Collected data entries
Lemma build_table_lookup st j h column :
  headers st !! j = Some h -> columns st !! j = Some column ->
  (forall k, j < k -> headers st !! k <> Some h) ->
  Table.get_column (build_table st) h = Some column.
Proof.
  intros Hh Hc Hlast. unfold build_table, add_header_column.
  rewrite (get_column_fold fst snd).
  rewrite (last_filter_lookup _ _ j (h, column)); [done| |done|].
  - by apply lookup_zip_Some.
  - intros k [h' c'] Hk [Hh' _]%lookup_zip_Some ?. simplify_eq/=. by eapply Hlast.
Qed.

Lemma build_table_absent st name :
  name ∉ headers st -> Table.get_column (build_table st) name = None.
Proof.
  intros Hn. unfold build_table, add_header_column.
  rewrite (get_column_fold fst snd), filter_nil_Forall; [apply get_column_new|].
  apply Forall_lookup. intros k [h c] [Hh _]%lookup_zip_Some ?. simplify_eq/=.
  by eapply Hn, list_elem_of_lookup_2.
Qed.

(** Every column of the table is the column of a position of the first
    line. *)
Lemma build_table_columns st name values :
  Table.get_column (build_table st) name = Some values ->
  exists j, headers st !! j = Some name /\ columns st !! j = Some values.
Proof.
  unfold build_table, add_header_column. rewrite (get_column_fold fst snd).
  destruct (last _) as [[h c]|] eqn:El; [|by rewrite get_column_new].
  intros [= <-]. apply last_Some_elem_of in El.
  apply list_elem_of_filter in El as [Hn Hel].
  apply list_elem_of_lookup in Hel as [j [Hh Hc]%lookup_zip_Some].
  exists j. simpl in *. by subst.
Qed.

Lemma column_of_app rows rows' j :
  column_of j (rows ++ rows') = column_of j rows ++ column_of j rows'.
Proof. apply omap_app. Qed.

Lemma column_of_cons row rows j :
  column_of j (row :: rows) =
  option_list (parse_value <$> field j row) ++ column_of j rows.
Proof. unfold column_of. cbn. by destruct (field j row). Qed.

Lemma field_le j k row : j <= k -> is_Some (field k row) -> is_Some (field j row).
Proof.
  unfold field. rewrite !lookup_lt_is_Some. lia.
Qed.

End TableFacts.

(** ** Properties *)

(** C11: the table [read_csv] returns for a file that is read without a
    failure: a column name reads the values of its last position among the
    names of the first line, and at position [j] the values are the fields
    [j] of the later lines that have one, each classified by
    [parse_value], in the order of the lines; a name that is not in the
    first line has no column. *)
Theorem read_csv_columns header rows :
  exists table,
    read_csv (Ok (Ok <$> header :: rows)) = Ok table /\
    (forall j h,
       split (ch ",") header !! j = Some h ->
       (forall k, j < k -> split (ch ",") header !! k <> Some h) ->
       Table.get_column table h = Some (column_of j rows)) /\
    (forall name,
       name ∉ split (ch ",") header -> Table.get_column table name = None).
Proof.
  exists (build_table (csv_state header rows)).
  split_and!; [apply read_csv_lines| |intros name Hn; by apply build_table_absent].
  intros j h Hh Hlast. eapply build_table_lookup; [done| |done].
  apply csv_state_column. by eapply lookup_lt_Some.
Qed.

Action item :: State the number of lines in these entries where the word "unfold" occurs, without any other words.

Answer box :: 5